Exercise brief ▸
In the entries below, find the line with "(Client.process_query_body list_tools chat_completions_create" and the line with "Theorem model_failure_fails_query (fuel". Reproduce those two lines and every line between them exactly, and nothing more.

Stored data ▸

(** X7. With at most five periods in the forecast payload every period
    is shown, in order; with none, [get_forecast] returns the empty
    text (there is no "no forecast" message). *)
Theorem get_forecast_shows_all_of_few (latitude longitude : float)
    (n n1 n2 : net)
    (points_data properties forecast_url forecast_data forecast_properties
       : json)
    (periods : list json) :
  make_nws_request (JStr (points_url latitude longitude)) n
  = (Ok points_data, n1) ->
  truthy points_data = true ->
  getitem points_data (py "properties") = Ok properties ->
  getitem properties (py "forecast") = Ok forecast_url ->
  make_nws_request forecast_url n1 = (Ok forecast_data, n2) ->
  truthy forecast_data = true ->
  getitem forecast_data (py "properties") = Ok forecast_properties ->
  getitem forecast_properties (py "periods") = Ok (JList periods) ->
  length periods <= 5 ->
  get_forecast latitude longitude n
  = (let? forecasts := map_res format_period periods in
     Ok (join separator forecasts), n2)
  /\ (periods = [] -> get_forecast latitude longitude n = (Ok [], n2)).
Proof.
  intros H1 Ht Hp Hu H2 Ht2 Hp2 Hps Hlen.
  assert (E : get_forecast latitude longitude n
              = (let? forecasts := map_res format_period periods in
                 Ok (join separator forecasts), n2)).
  { rewrite get_forecast_second_fetch
      with (1 := H1) (2 := Ht) (3 := Hp) (4 := Hu) (5 := H2).
    rewrite Ht2, Hp2. cbn [negb rbind]. rewrite Hps.
    cbn [rbind slice5 iter]. rewrite firstn_all2 by exact Hlen.
    destruct (map_res _ _); reflexivity. }
  split; [exact E|]. intros ->. rewrite E. reflexivity.
Qed.

(** X8. A fetch that succeeds with an empty payload (an empty object or
    list, [0], an empty string, [false], [null]) is answered like a
    failed one: each tool tests the payload for truth only. *)
Theorem empty_payload_reads_as_failure :
  (forall state n n1 status data,
     http_get (alerts_url state) n = (Response status (Some data), n1) ->
     is_success status = true ->
     truthy data = false ->
     get_alerts state n
     = (Ok (py "Unable to fetch alerts or no alerts found."), n1))
  /\ (forall latitude longitude n n1 status data,
     http_get (points_url latitude longitude) n
     = (Response status (Some data), n1) ->
     is_success status = true ->
     truthy data = false ->
     get_forecast latitude longitude n
     = (Ok (py "Unable to fetch forecast data for this location."), n1))
  /\ (forall latitude longitude n n1 n2 points_data properties url
             status data,
     make_nws_request (JStr (points_url latitude longitude)) n
     = (Ok points_data, n1) ->
     truthy points_data = true ->
     getitem points_data (py "properties") = Ok properties ->
     getitem properties (py "forecast") = Ok (JStr url) ->
     http_get url n1 = (Response status (Some data), n2) ->
     is_success status = true ->
     truthy data = false ->
     get_forecast latitude longitude n
     = (Ok (py "Unable to fetch detailed forecast."), n2)).
Proof.
  repeat split.
  - intros state n n1 status data H Hs Ht.
    unfold Weather.get_alerts, bind, lift, ret.
    rewrite (@make_nws_request_success float net http_get _ _ _ _ _ H Hs), Ht. reflexivity.
  - intros latitude longitude n n1 status data H Hs Ht.
    unfold Weather.get_forecast, bind, lift, ret.
    rewrite (@make_nws_request_success float net http_get _ _ _ _ _ H Hs), Ht. reflexivity.
  - intros latitude longitude n n1 n2 points_data properties url
      status data H1 Ht1 Hp Hu H Hs Ht.
    rewrite get_forecast_second_fetch
      with (1 := H1) (2 := Ht1) (3 := Hp) (4 := Hu)
           (5 := @make_nws_request_success float net http_get _ _ _ _ _ H Hs).
    rewrite Ht. reflexivity.
Qed.

End MoreNetworkFacts.

Lemma get_alerts_lists_every_feature_witness :
  exists alerts,
    ScriptedNet.get_alerts (py "CA") [Response 200%Z (Some Samples.alerts)]
    = (Ok (join separator alerts), [])
    /\ length alerts = length Samples.six_features
    /\ Forall2 (fun feature text =>
                  format_alert ScriptedNet.float_repr ScriptedNet.str_repr
                    feature = Ok text)
         Samples.six_features alerts.
Proof.
  refine (@get_alerts_lists_every_feature ScriptedNet.float
            ScriptedNet.float_truthy ScriptedNet.float_repr
            ScriptedNet.str_repr ScriptedNet.net ScriptedNet.http_get
            (py "CA") [Response 200%Z (Some Samples.alerts)] [] 200%Z
            [(py "features", JList Samples.six_features)]
            Samples.six_features eq_refl eq_refl eq_refl _ _).
  - discriminate.
  - repeat constructor; eexists; vm_compute; reflexivity.
Defined.

Lemma get_forecast_shows_all_of_few_witness :
  ScriptedNet.get_forecast 39%Z (-97)%Z
    [Response 200%Z (Some ScriptedNet.sample_points);
     Response 200%Z (Some Samples.short_forecast)]
  = (let? forecasts :=
       map_res (format_period ScriptedNet.float_repr ScriptedNet.str_repr)
         Samples.two_periods in
     Ok (join separator forecasts), []).
Proof.
  refine (proj1
    (@get_forecast_shows_all_of_few ScriptedNet.float
       ScriptedNet.float_truthy ScriptedNet.float_repr ScriptedNet.str_repr
       ScriptedNet.net ScriptedNet.http_get 39%Z (-97)%Z
       [Response 200%Z (Some ScriptedNet.sample_points);
        Response 200%Z (Some Samples.short_forecast)]
       [Response 200%Z (Some Samples.short_forecast)] []
       ScriptedNet.sample_points _ _ Samples.short_forecast _
       Samples.two_periods
       eq_refl eq_refl eq_refl eq_refl eq_refl eq_refl eq_refl eq_refl _)).
  simpl. lia.
Defined.

Lemma empty_payload_reads_as_failure_witness :
  ScriptedNet.get_alerts (py "CA") [Response 200%Z (Some (JDict []))]
  = (Ok (py "Unable to fetch alerts or no alerts found."), [])
  /\ ScriptedNet.get_forecast 39%Z (-97)%Z [Response 200%Z (Some (JList []))]
     = (Ok (py "Unable to fetch forecast data for this location."), [])
  /\ ScriptedNet.get_forecast 39%Z (-97)%Z
       [Response 200%Z (Some ScriptedNet.sample_points);
        Response 200%Z (Some (JInt 0))]
     = (Ok (py "Unable to fetch detailed forecast."), []).
Proof.
  pose proof
    (@empty_payload_reads_as_failure ScriptedNet.float
       ScriptedNet.float_truthy ScriptedNet.float_repr ScriptedNet.str_repr
       ScriptedNet.net ScriptedNet.http_get) as (A & B & C).
  split; [|split].
  - exact (A (py "CA") [Response 200%Z (Some (JDict []))] [] 200%Z (JDict [])
             eq_refl eq_refl eq_refl).
  - exact (B 39%Z (-97)%Z [Response 200%Z (Some (JList []))] [] 200%Z
             (JList []) eq_refl eq_refl eq_refl).
  - exact (C 39%Z (-97)%Z
             [Response 200%Z (Some ScriptedNet.sample_points);
              Response 200%Z (Some (JInt 0))]
             [Response 200%Z (Some (JInt 0))] []
             ScriptedNet.sample_points _ _ 200%Z (JInt 0)
             eq_refl eq_refl eq_refl eq_refl eq_refl eq_refl eq_refl).
Defined.

(* ================================================================== *)
(** * More on [process_query] *)
(* ================================================================== *)

Section MoreClientFacts.

Variables schema pyobj tool_content world : Type.
Variable list_tools : M world (list (tool schema)).
Variable chat_completions_create :
  pystr -> list (message tool_content) -> list (function_tool schema)
  -> M world (list chat_message).
Variable py_eval : pystr -> M world pyobj.
Variable call_tool : pystr -> pyobj -> M world tool_content.
Variable obj_str : pyobj -> M world pystr.
Variable reach :
  event pyobj tool_content -> world -> frame schema tool_content
  -> option (frame schema tool_content).

Local Abbreviation state := (Client.state pyobj tool_content world).
Local Abbreviation round := (Client.round pyobj tool_content).
Local Abbreviation process_query_body :=
  (Client.process_query_body list_tools chat_completions_create
     py_eval call_tool obj_str reach).
Local Abbreviation process_query :=
  (Client.process_query list_tools chat_completions_create
     py_eval call_tool obj_str reach).
Local Abbreviation available tools :=
  (map (fun tool => {| name := tool_name tool;
                       description := tool_description tool;
                       input_schema := tool_inputSchema tool |}) tools).

(** X10. When the first model call raises, [process_query] raises the
    same exception: the tools were listed, nothing was evaluated, no
    tool was called. *)
Theorem model_failure_fails_query (fuel : nat) (query : pystr)
    (st : state) (tools : list (tool schema)) (w1 w2 : world) (e : exn) :
  list_tools (outside st) = (Ok tools, w1) ->
  chat_completions_create (py "gpt-4o-mini") [UserMessage query]
    (function_tools (available tools)) w1
  = (Raise e, w2) ->
  process_query fuel query st
  = (Raise e,
     {| outside := w2;
        trace := trace st
                 ++ [ListTools;
                     ModelCall (py "gpt-4o-mini") [UserMessage query]] |}).
Proof.
  intros Hl Hc.
  unfold Client.process_query, Client.process_query_body.
  unfold create. unfold bind, outside_call, lift, ret.
  rewrite Hl. cbn [outside trace]. rewrite Hc.
  rewrite <- app_assoc. reflexivity.
Qed.

(** X13. A response with no tool call and no text makes
    [process_query] raise [TypeError]: the join of [final_text] meets
    [None]. *)
Theorem no_text_no_calls_raises (fuel : nat) (query : pystr)
    (st : state) (tools : list (tool schema)) (w1 w2 : world)
    (m : chat_message) (others : list chat_message) :
  list_tools (outside st) = (Ok tools, w1) ->
  chat_completions_create (py "gpt-4o-mini") [UserMessage query]
    (function_tools (available tools)) w1
  = (Ok (m :: others), w2) ->
  requested_calls m = [] ->
  content m = None ->
  process_query fuel query st
  = (Raise TypeError,
     {| outside := w2;
        trace := trace st
                 ++ [ListTools;
                     ModelCall (py "gpt-4o-mini") [UserMessage query]] |}).
Proof.
  intros Hl Hc Hr Ht.
  unfold Client.process_query, Client.process_query_body.
  unfold create. unfold bind, outside_call, lift, ret.
  rewrite Hl. cbn [outside trace]. rewrite Hc. cbn [first_choice].
  rewrite Hr, Ht. cbn [snd fst join_lines all_text rbind].
  rewrite <- app_assoc. reflexivity.
Qed.

Lemma called_tools_app (xs ys : list (event pyobj tool_content)) :
  Reading.called_tools (xs ++ ys)
  = Reading.called_tools xs ++ Reading.called_tools ys.
Proof.
  induction xs as [|[| | | | |] xs IH]; simpl; congruence.
Qed.

Lemma called_tools_loop (rounds : list round) :
  forall base : list (message tool_content),
    Reading.called_tools (loop_events base rounds)
    = map (fun r => function_name (round_call r)) rounds.
Proof.
  induction rounds as [|r rounds IH]; intros base; simpl; [reflexivity|].
  rewrite IH. reflexivity.
Qed.

(** X12. Only the tool calls of the first response are carried out.
    When a call of [process_query] completes and no call to the outside
    has changed an object of its frame, the tools it has called are
    those the first response requested, once each and in that order,
    whatever the later replies request. *)
Theorem later_tool_calls_never_run (fuel : nat) (query : pystr)
    (st st' : state) (tools : list (tool schema)) (w1 w2 : world)
    (m : chat_message) (others : list chat_message)
    (conversation : list (message tool_content)) (text : pystr) :
  list_tools (outside st) = (Ok tools, w1) ->
  chat_completions_create (py "gpt-4o-mini") [UserMessage query]
    (function_tools (available tools)) w1
  = (Ok (m :: others), w2) ->
  process_query_body fuel query st = (Ok (conversation, text), st') ->
  frame_changes (trace st') = frame_changes (trace st) ->
  exists events,
    trace st' = trace st ++ events
    /\ Reading.called_tools events
       = map function_name (requested_calls m).
Proof.
  intros Hl Hc H Hq.
  apply process_query_body_run in H; [|exact Hq].
  destruct H as (tools' & w1' & m' & others' & w2' & rounds
                 & Hl' & Hc' & Hr & Hm & Hj & Ht).
  rewrite Hl in Hl'. injection Hl' as <- <-.
  rewrite Hc in Hc'. injection Hc' as <- <- <-.
  eexists. split; [exact Ht|]. simpl.
  rewrite called_tools_loop, <- Hr, map_map. reflexivity.
Qed.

Exercise result ▸
  (Client.process_query_body list_tools chat_completions_create
     py_eval call_tool obj_str reach).
Local Abbreviation process_query :=
  (Client.process_query list_tools chat_completions_create
     py_eval call_tool obj_str reach).
Local Abbreviation available tools :=
  (map (fun tool => {| name := tool_name tool;
                       description := tool_description tool;
                       input_schema := tool_inputSchema tool |}) tools).

(** X10. When the first model call raises, [process_query] raises the
    same exception: the tools were listed, nothing was evaluated, no
    tool was called. *)
Theorem model_failure_fails_query (fuel : nat) (query : pystr)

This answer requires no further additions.